In Australia, there is a version in the Royal Botanic Gardens, Sydney in New South Wales. It is also reproduced at the Shrine of Remembrance in Melbourne where it forms a crowning element at the top of the memorial's pyramid-like roof.

In the United States, the Choragic Monument was William Strickland's model for the cupola of the Merchants' Exchange in Philadelphia and copied by him for the cupola atop the Tennessee State Capitol building in Nashville. A tower housing a bell on the capitol grounds is also based on the Choragic Monument, as well as the Tower of the Winds. The design of the Portland Breakwater Light in Maine was inspired by the monument. It was adapted for Civil War memorials and capped many Beaux-Arts towers, such as The San Remo's towers in New York.

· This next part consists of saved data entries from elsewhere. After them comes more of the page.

(** ** Search *)

(** C10: [btrfs_search_slot] on a sorted tree of at most seven levels, in which
    nothing is to be copied or split: it returns 0 exactly when the tree holds
    the key, the path ends at the leaf and slot of the key or of its place, the
    items of the leaves before are all smaller and those behind all bigger, and
    no block has changed. *)
Theorem tree_search_correct {X : Type} `{ExtentTree X} (env : tree_env) (w : tree_world X) n (b : Z) L key cow fuel
  (Hroot : root_ok (te_root env)) (Hb : tw_node w = Some b) (Ht : subtree (te_root env) (tw_blocks w) n b L)
  (Hs : sorted_keys (L.*1)) (Hn : (n < 7)%nat /\ (n < fuel)%nat) (Hp : tw_path w = btrfs_init_path)
  (Hc : no_copy env (tw_blocks w) (tree_blocks (tw_blocks w) n b) cow) :
  exists r p pre l post, btrfs_search_slot env fuel key 0 cow w = Some (r, with_path w p) /\
    L = pre ++ l ++ post /\ on_path (te_root env) (tw_blocks w) p n b pre l post /\
    found (l.*1) key r (p_slots p 0) /\ (r = 0 <-> key ∈ L.*1) /\
    Forall (fun k => key_lt k key) (pre.*1) /\ Forall (fun k => key_lt key k) (post.*1).
Proof.
  assert (Hcalm : calm env w (tree_blocks (tw_blocks w) n b) 0 cow) by (by split; [| |rewrite Hp| |]).
  destruct (search_slot_run env Hroot key 0 cow n b L w fuel Hcalm Hp Hb Ht Hs (proj1 Hn) (proj2 Hn))
    as (w1 & lb & pre & l & post & [Rw Rf Ra Rp Rl Ri Rb Rh Rpar Rm _] & Hrun).
  destruct Hrun as (r & slot & Hf & Hrun); [lia|].
  exists r, (slot_upd (node_upd (tw_path w1) 0 (Some lb)) 0 slot), pre, l, post. split.
  { rewrite Hrun. do 2 f_equal. rewrite <- Rw. done. }
  split; [done|]. split; [|split; [simpl; by rewrite upd_same|split; [|by split]]].
  - apply (on_path_below env _ _ _ _ _ _ _ _ Rp). intros i Hi. split; [done|]. intros Hi0. simpl. by rewrite upd_other.
  - rewrite Ri, (key_elem_split key pre l post Rb Rh).
    destruct Hf as (k1 & k2 & _ & H1 & H2 & [[-> ->]|[-> ->]]); [set_solver|].
    split; [done|]. intros Hin. by apply not_around in Hin.
Qed.

Lemma tree_search_correct_witness :
  exists p pre l post, btrfs_search_slot demo_env 2 key3 0 true demo_world = Some (0, with_path demo_world p) /\
    demo_items = pre ++ l ++ post /\ on_path small_root demo_blocks p 1 4096 pre l post.
Proof.
  destruct (tree_search_correct demo_env demo_world 1 4096 demo_items key3 true 2 small_root_ok eq_refl demo_tree
    demo_sorted ltac:(lia) eq_refl demo_current) as (r & p & pre & l & post & Hrun & HL & Hp & _ & [_ Hr] & _).
  rewrite Hr in Hrun by (apply (bool_decide_unpack _); vm_compute; exact I).
  exists p, pre, l, post. split; [exact Hrun|]. split; [exact HL|exact Hp].
Defined.

(** ** Insertion and deletion *)

(** C1: [btrfs_insert_empty_items] of one item where no block has to be split:
    all blocks of the tree belong to the running transaction, every leaf has the
    bytes for the item and its header free, and every node is more than three
    pointers below its capacity ([has_room]), so that the search neither splits
    nor pushes nor balances.  Then a key that is there gives [-EEXIST] and no
    block changes; otherwise the tree afterwards is again well formed, sorted,
    unshared and current, its items are those before with one of the size asked
    for at the place of the key, the keys of the nodes above are right, and the
    path leads to the new item. *)
Theorem tree_insert_correct {X : Type} `{ExtentTree X} (env : tree_env) (w : tree_world X) n (b : Z) L key size fuel
  (Hroot : root_ok (te_root env)) (Hok : tree_ok env w n b L) (Hp : tw_path w = btrfs_init_path)
  (Hkey : key_ok key) (Hsize : 0 <= size < 65536)
  (Hroom : has_room env (tw_blocks w) n b (size + sizeof_item)) (Hfuel : (n < fuel)%nat) :
  exists r w', btrfs_insert_empty_items env fuel [(key, size)] w = Some (r, w') /\
    if decide (key ∈ L.*1) then r = - EEXIST /\ tw_blocks w' = tw_blocks w
    else r = 0 /\ exists pre A B post d, L = pre ++ (A ++ B) ++ post /\ Z.of_nat (length d) = size /\
      tree_ok env w' n b (pre ++ (A ++ (key, d) :: B) ++ post) /\
      on_path (te_root env) (tw_blocks w') (tw_path w') n b pre (A ++ (key, d) :: B) post /\
      p_slots (tw_path w') 0 = Z.of_nat (length A).
Proof.
  destruct (insert_run env Hroot w n b L key size fuel Hok Hp Hkey Hsize Hroom Hfuel) as (r & w' & Hrun & Hres).
  exists r, w'. split; [done|]. case_decide; [by destruct Hres as (? & ? & _)|].
  destruct Hres as [-> (lb & pre & A & B & post & d & HL & Hd & [Hok' [Hat _ _] Hs] & _)].
  split; [done|]. by exists pre, A, B, post, d.
Qed.

Lemma tree_insert_correct_witness :
  exists w' pre A B post d, btrfs_insert_empty_items demo_env 2 [(BtrfsKey 257 1 0, 1)] demo_world = Some (0, w') /\
    tree_ok demo_env w' 1 4096 (pre ++ (A ++ (BtrfsKey 257 1 0, d) :: B) ++ post).
Proof.
  destruct (tree_insert_correct demo_env demo_world 1 4096 demo_items (BtrfsKey 257 1 0) 1 2 small_root_ok demo_tree_ok
    eq_refl ltac:(unfold key_ok; simpl; lia) ltac:(lia) demo_room ltac:(lia)) as (r & w' & Hrun & Hres).
  assert (Hn : BtrfsKey 257 1 0 ∉ demo_items.*1)
    by (unfold demo_items; simpl; rewrite !not_elem_of_cons; repeat split; [discriminate..|apply not_elem_of_nil]).
  destruct (decide _) as [Hin|_]; [by destruct Hn|].
  destruct Hres as [-> (pre & A & B & post & d & _ & _ & Hok & _)].
  exists w', pre, A, B, post, d. split; [exact Hrun|exact Hok].
Defined.

(** C38: [btrfs_del_items] of some items of the leaf a path leads to, when a
    quarter of the leaf stays in use: exactly those items are gone from the
    tree, which is again well formed, sorted, unshared and current with the
    keys of the nodes above it right, and the path still leads to the leaf. *)
Theorem tree_delete_correct {X : Type} `{ExtentTree X} (env : tree_env) (w : tree_world X) n (b lb : Z) pre A D B post
  (Hroot : root_ok (te_root env)) (Hok : tree_ok env w n b (pre ++ (A ++ D ++ B) ++ post))
  (Hat : at_leaf env w n b lb pre (A ++ D ++ B) post) (HD : D <> []) (Hne : A ++ B <> [])
  (Hused : BTRFS_LEAF_DATA_SIZE (te_root env) / 4 <= weight (A ++ B)) :
  exists w', btrfs_del_items env (Z.of_nat (length A)) (Z.of_nat (length D)) w = Some (0, w') /\
    tree_ok env w' n b (pre ++ (A ++ B) ++ post) /\ at_leaf env w' n b lb pre (A ++ B) post /\
    tw_path w' = tw_path w.
Proof. by apply (del_run env Hroot). Qed.

Lemma tree_delete_correct_witness :
  exists w', btrfs_del_items demo_env 0 1 full_world = Some (0, w') /\
    tree_ok demo_env w' 1 4096 ([] ++ ([] ++ [full_item]) ++ [item2; (key3, [8])]).
Proof.
  destruct (tree_delete_correct demo_env full_world 1 4096 8192 [] [] [item1] [full_item] [item2; (key3, [8])]
    small_root_ok full_tree_ok full_at_leaf) as (w' & Hrun & Hok & _); [done|done|vm_compute; congruence|].
  exists w'. split; [exact Hrun|exact Hok].
Defined.

(** [btrfs_set_item_key_safe] with a key between those of the neighbours:
    it returns 0, the item has the new key and its data, the keys of the nodes
    above follow when the item is the first, and the tree is again well
    formed and sorted. *)
Theorem set_item_key_correct {X : Type} `{ExtentTree X} (env : tree_env) (w : tree_world X) n (b lb : Z) pre A k d B post key
  (Hroot : root_ok (te_root env)) (Hok : tree_ok env w n b (pre ++ (A ++ (k, d) :: B) ++ post))
  (Hat : at_leaf env w n b lb pre (A ++ (k, d) :: B) post) (Hslot : p_slots (tw_path w) 0 = Z.of_nat (length A))
  (Hkey : key_ok key) (Hs : sorted_keys ((pre ++ (A ++ (key, d) :: B) ++ post).*1)) :
  exists w', btrfs_set_item_key_safe key w = Some (0, w') /\
    tree_ok env w' n b (pre ++ (A ++ (key, d) :: B) ++ post) /\ at_leaf env w' n b lb pre (A ++ (key, d) :: B) post /\
    tw_path w' = tw_path w.
Proof.
  pose proof Hs as HsA. rewrite !fmap_app in HsA. apply StronglySorted_app_1_r, StronglySorted_app_1_l in HsA.
  apply (set_key_run env Hroot w n b lb pre A k d B post key); try done.
  - intros x Hx. apply (StronglySorted_app_1_elem_of _ _ _ _ _ HsA); [by apply last_Some_elem_of|left].
  - intros x Hx. apply StronglySorted_app_1_r in HsA. rewrite fmap_cons in HsA.
    apply StronglySorted_cons in HsA as [Hall _]. apply (proj1 (Forall_forall _ _) Hall). by apply head_Some_elem_of.
Qed.

Lemma set_item_key_correct_witness :
  exists w', btrfs_set_item_key_safe (BtrfsKey 2 2 2) (with_path demo_world demo_path) = Some (0, w') /\
    subtree small_root (tw_blocks w') 1 4096 ((BtrfsKey 2 2 2, [1; 2; 3]) :: [item2; (key3, [8])]).
Proof.
  destruct (set_item_key_correct demo_env (with_path demo_world demo_path) 1 4096 8192 [] [] key1 [1; 2; 3] []
    [item2; (key3, [8])] (BtrfsKey 2 2 2) small_root_ok) as (w' & Hrun & Hok & _).
  - destruct demo_tree_ok. by split.
  - split; [apply demo_on_path|done|done].
  - done.
  - unfold key_ok; simpl; lia.
  - repeat constructor.
  - exists w'. split; [exact Hrun|exact (to_tree _ _ _ _ _ Hok)].
Defined.

(** ** What the walks from leaf to leaf guarantee. *)



(** [btrfs_next_leaf] from a leaf with items behind it returns 0 and moves
    the path to the first slot of the leaf that follows in key order; from the
    last leaf it returns 1 and the path stays.  The blocks never change. *)
Theorem next_leaf_correct {X : Type} `{ExtentTree X} (env : tree_env) (w : tree_world X) n (b : Z) pre l post
  (Hroot : root_ok (te_root env)) (Hn : (n < 8)%nat)
  (Hp : on_path (te_root env) (tw_blocks w) (tw_path w) n b pre l post)
  (Htop : p_nodes (tw_path w) (Z.of_nat n + 1) = None) :
  (post = [] -> btrfs_next_leaf w = Some (1, w)) /\
  (post <> [] -> exists p' l2 post2, btrfs_next_leaf w = Some (0, with_path w p') /\
     post = l2 ++ post2 /\ l2 <> [] /\ p_slots p' 0 = 0 /\
     on_path (te_root env) (tw_blocks w) p' n b (pre ++ l) l2 post2).
Proof.
  destruct (next_leaf_run env Hroot w n b pre l post Hn Hp Htop) as [H1 H2]. split; [done|].
  intros Hne. destruct (H2 Hne) as (p' & l2 & post2 & ? & ? & ? & ? & ? & _). by exists p', l2, post2.
Qed.

Lemma next_leaf_correct_witness :
  exists p' l2 post2, btrfs_next_leaf (with_path demo_world demo_path) = Some (0, with_path demo_world p') /\
    on_path small_root demo_blocks p' 1 4096 [item1] l2 post2.
Proof.
  destruct (next_leaf_correct demo_env (with_path demo_world demo_path) 1 4096 [] [item1] [item2; (key3, [8])]
    small_root_ok ltac:(lia) demo_on_path eq_refl) as [_ H2].
  destruct (H2 ltac:(discriminate)) as (p' & l2 & post2 & Hrun & _ & _ & _ & Hp). exists p', l2, post2.
  split; [exact Hrun|exact Hp].
Defined.

(** [btrfs_prev_leaf], the same in the other direction: the path moves to
    the last slot of the leaf before. *)
Theorem prev_leaf_correct {X : Type} `{ExtentTree X} (env : tree_env) (w : tree_world X) n (b : Z) pre l post
  (Hroot : root_ok (te_root env)) (Hn : (n < 8)%nat)
  (Hp : on_path (te_root env) (tw_blocks w) (tw_path w) n b pre l post)
  (Htop : p_nodes (tw_path w) (Z.of_nat n + 1) = None) :
  (pre = [] -> btrfs_prev_leaf w = Some (1, w)) /\
  (pre <> [] -> exists p' pre2 l2, btrfs_prev_leaf w = Some (0, with_path w p') /\
     pre = pre2 ++ l2 /\ l2 <> [] /\ p_slots p' 0 = Z.of_nat (length l2) - 1 /\
     on_path (te_root env) (tw_blocks w) p' n b pre2 l2 (l ++ post)).
Proof.
  destruct (prev_leaf_run env Hroot w n b pre l post Hn Hp Htop) as [H1 H2]. split; [done|].
  intros Hne. destruct (H2 Hne) as (p' & pre2 & l2 & ? & Hl2 & ? & ? & Hs & _). exists p', pre2, l2.
  do 3 (split; [done|]). split; [|done]. rewrite Hs. destruct l2; [done|]. simpl. lia.
Qed.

The most prominent example is the Soldiers' and Sailors' Monument designed by architects Charles and Arthur Stoughton and erected on Riverside Drive in New York City in 1902. A bronze miniature of the Choragic Monument is handed out for the Richard H. Driehaus Prize recognizing a living architect whose work exemplifies the values of traditional and classical architecture in a contemporary built environment. The University of Notre Dame's Walsh Family Hall of Architecture features a tower crowned by a replica of the Choragic Monument. There is also a replica on top of the First Congregational Church in Burlington, Vermont. It was constructed in 1842 and designed by architect Henry Searle. With open bays between the columns, it serves as a bell tower for the church.